* Task to complete *
Look in the material below for the line with "interaction with the" and the line with "Import ListNotations.", then set down exactly those two lines and all lines between, nothing more.

# # # # # # #

(** * Ceph RBD storage driver helpers: a shallow embedding

    This development embeds the block-storage helper functions of the
    driver (name parsing, device mapping, unmapping with retry, the
    zombie-aware deletion walk, the creation of volumes and clones,
    the differential export and import, the local copy) and the
    AppArmor wrapper for rsync, and proves properties of their control
    flow.

    Go strings are byte sequences, so they are modelled by [string]
    (a list of 8-bit [ascii]).  Go maps are modelled by [gmap].  Every
    interaction with the outside world (the [rbd] tool, sysfs, the UUID
    generator) goes through an explicit world that also records the
    commands that were issued. *)

From Stdlib Require Import ZArith NArith Ascii String List Bool Lia DecimalString.
From stdpp Require Import base option gmap strings.
Import ListNotations.

Local Open Scope string_scope.
Local Open Scope Z_scope.

(** ** Go's [strings] package, on bytes *)

Fixpoint strings_HasPrefix (s prefix : string) {struct prefix} : bool :=
  match prefix with
  | EmptyString => true
  | String c p' =>
      match s with
      | EmptyString => false
      | String d s' => if Ascii.eqb c d then strings_HasPrefix s' p' else false
      end
  end.

Fixpoint str_drop (n : nat) (s : string) : string :=
  match n, s with
  | O, _ => s
  | S _, EmptyString => EmptyString
  | S n', String _ s' => str_drop n' s'
  end.

Fixpoint str_take (n : nat) (s : string) : string :=
  match n, s with
  | O, _ => EmptyString
  | S _, EmptyString => EmptyString
  | S n', String c s' => String c (str_take n' s')
  end.

Definition strings_TrimPrefix (s prefix : string) : string :=
  if strings_HasPrefix s prefix then str_drop (String.length prefix) s else s.

Definition strings_HasSuffix (s suffix : string) : bool :=
  (String.length suffix <=? String.length s)%nat
  && String.eqb (str_drop (String.length s - String.length suffix) s) suffix.

Definition strings_TrimSuffix (s suffix : string) : string :=
  if strings_HasSuffix s suffix
  then str_take (String.length s - String.length suffix) s
  else s.

(** [index_of s substr] is the byte offset of the first occurrence. *)
Fixpoint index_of (s substr : string) : option nat :=
  if strings_HasPrefix s substr then Some O
  else match s with
       | EmptyString => None
       | String _ s' => option_map S (index_of s' substr)
       end.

# # # # # # #

* Response to the task *
    interaction with the outside world (the [rbd] tool, sysfs, the UUID
    generator) goes through an explicit world that also records the
    commands that were issued. *)

From Stdlib Require Import ZArith NArith Ascii String List Bool Lia DecimalString.
From stdpp Require Import base option gmap strings.
Import ListNotations.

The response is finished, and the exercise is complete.